The line containing "LeaseInv (mkWorld r.1" marks the end: restate word for word every line from the first line of the entries below through that one.

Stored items
* * *
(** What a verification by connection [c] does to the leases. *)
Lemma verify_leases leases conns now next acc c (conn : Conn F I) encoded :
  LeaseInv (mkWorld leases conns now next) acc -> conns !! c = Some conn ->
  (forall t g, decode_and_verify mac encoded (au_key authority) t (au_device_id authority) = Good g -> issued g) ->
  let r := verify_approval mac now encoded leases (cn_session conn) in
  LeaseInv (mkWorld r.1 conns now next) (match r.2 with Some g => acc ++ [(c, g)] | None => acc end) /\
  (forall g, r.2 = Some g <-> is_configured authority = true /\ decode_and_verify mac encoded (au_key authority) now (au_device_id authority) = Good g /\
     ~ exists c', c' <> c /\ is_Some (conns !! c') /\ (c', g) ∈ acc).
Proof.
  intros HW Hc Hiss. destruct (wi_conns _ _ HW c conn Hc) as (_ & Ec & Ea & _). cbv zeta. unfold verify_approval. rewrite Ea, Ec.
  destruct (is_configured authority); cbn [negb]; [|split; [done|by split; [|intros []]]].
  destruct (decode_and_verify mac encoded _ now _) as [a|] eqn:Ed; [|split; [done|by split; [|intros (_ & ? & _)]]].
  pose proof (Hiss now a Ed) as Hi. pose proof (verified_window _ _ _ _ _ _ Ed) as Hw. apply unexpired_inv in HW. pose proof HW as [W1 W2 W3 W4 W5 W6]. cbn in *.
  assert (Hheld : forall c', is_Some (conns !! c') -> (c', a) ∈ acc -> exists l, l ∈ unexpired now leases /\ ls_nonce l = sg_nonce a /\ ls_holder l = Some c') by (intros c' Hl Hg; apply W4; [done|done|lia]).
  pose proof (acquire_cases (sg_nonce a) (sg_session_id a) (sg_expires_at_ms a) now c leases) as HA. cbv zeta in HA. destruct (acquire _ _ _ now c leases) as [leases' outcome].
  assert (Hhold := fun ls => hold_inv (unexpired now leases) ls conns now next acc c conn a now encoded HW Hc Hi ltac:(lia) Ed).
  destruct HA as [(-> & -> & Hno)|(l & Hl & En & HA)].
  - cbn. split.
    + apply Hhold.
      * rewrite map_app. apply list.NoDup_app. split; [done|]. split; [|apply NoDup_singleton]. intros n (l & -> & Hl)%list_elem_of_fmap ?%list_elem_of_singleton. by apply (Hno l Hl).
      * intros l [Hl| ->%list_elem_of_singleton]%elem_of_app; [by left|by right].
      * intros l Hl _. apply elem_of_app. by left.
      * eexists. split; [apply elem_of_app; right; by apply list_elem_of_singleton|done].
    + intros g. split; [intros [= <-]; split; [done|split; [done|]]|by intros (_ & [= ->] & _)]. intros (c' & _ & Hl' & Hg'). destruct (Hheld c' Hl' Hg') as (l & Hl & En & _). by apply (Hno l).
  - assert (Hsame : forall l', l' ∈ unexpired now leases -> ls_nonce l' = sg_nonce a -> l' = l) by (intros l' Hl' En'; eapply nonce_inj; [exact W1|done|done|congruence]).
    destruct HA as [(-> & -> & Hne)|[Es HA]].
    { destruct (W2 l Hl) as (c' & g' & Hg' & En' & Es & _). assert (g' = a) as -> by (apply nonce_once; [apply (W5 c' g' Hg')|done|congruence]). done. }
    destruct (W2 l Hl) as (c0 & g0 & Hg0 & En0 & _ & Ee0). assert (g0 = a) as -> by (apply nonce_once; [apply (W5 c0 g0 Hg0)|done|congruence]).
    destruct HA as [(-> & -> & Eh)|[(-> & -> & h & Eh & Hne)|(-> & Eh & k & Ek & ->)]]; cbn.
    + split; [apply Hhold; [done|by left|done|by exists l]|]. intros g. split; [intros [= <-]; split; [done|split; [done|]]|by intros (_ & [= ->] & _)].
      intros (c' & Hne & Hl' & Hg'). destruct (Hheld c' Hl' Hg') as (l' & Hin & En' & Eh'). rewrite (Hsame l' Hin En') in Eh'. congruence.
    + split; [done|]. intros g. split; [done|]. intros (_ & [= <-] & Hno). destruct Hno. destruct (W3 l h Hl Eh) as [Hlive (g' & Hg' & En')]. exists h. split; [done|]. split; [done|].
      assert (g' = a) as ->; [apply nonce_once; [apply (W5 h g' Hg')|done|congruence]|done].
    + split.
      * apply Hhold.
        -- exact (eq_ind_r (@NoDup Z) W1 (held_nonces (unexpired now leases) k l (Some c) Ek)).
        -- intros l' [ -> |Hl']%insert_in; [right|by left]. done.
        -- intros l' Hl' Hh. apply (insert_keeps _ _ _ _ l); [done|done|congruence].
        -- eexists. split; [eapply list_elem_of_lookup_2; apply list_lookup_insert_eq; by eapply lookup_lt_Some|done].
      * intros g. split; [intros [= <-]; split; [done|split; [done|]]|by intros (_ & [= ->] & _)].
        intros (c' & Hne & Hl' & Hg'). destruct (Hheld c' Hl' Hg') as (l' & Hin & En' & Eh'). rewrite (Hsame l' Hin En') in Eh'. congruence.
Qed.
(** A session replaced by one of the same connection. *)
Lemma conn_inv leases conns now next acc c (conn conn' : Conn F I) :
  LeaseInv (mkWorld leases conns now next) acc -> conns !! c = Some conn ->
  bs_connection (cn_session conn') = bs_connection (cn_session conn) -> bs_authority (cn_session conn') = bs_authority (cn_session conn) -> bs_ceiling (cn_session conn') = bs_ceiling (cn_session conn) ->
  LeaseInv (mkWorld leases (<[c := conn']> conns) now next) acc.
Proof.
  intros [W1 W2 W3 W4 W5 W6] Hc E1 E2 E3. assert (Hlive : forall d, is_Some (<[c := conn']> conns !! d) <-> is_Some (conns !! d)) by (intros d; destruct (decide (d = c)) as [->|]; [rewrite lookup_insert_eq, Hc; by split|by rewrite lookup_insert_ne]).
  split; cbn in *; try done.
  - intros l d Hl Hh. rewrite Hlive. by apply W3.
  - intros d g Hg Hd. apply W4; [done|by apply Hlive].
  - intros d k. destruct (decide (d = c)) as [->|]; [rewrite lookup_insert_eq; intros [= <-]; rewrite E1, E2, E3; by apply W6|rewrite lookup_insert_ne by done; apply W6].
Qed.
* * *
:: Solved problem ::
(** What a verification by connection [c] does to the leases. *)
Lemma verify_leases leases conns now next acc c (conn : Conn F I) encoded :
  LeaseInv (mkWorld leases conns now next) acc -> conns !! c = Some conn ->
  (forall t g, decode_and_verify mac encoded (au_key authority) t (au_device_id authority) = Good g -> issued g) ->
  let r := verify_approval mac now encoded leases (cn_session conn) in
  LeaseInv (mkWorld r.1 conns now next) (match r.2 with Some g => acc ++ [(c, g)] | None => acc end) /\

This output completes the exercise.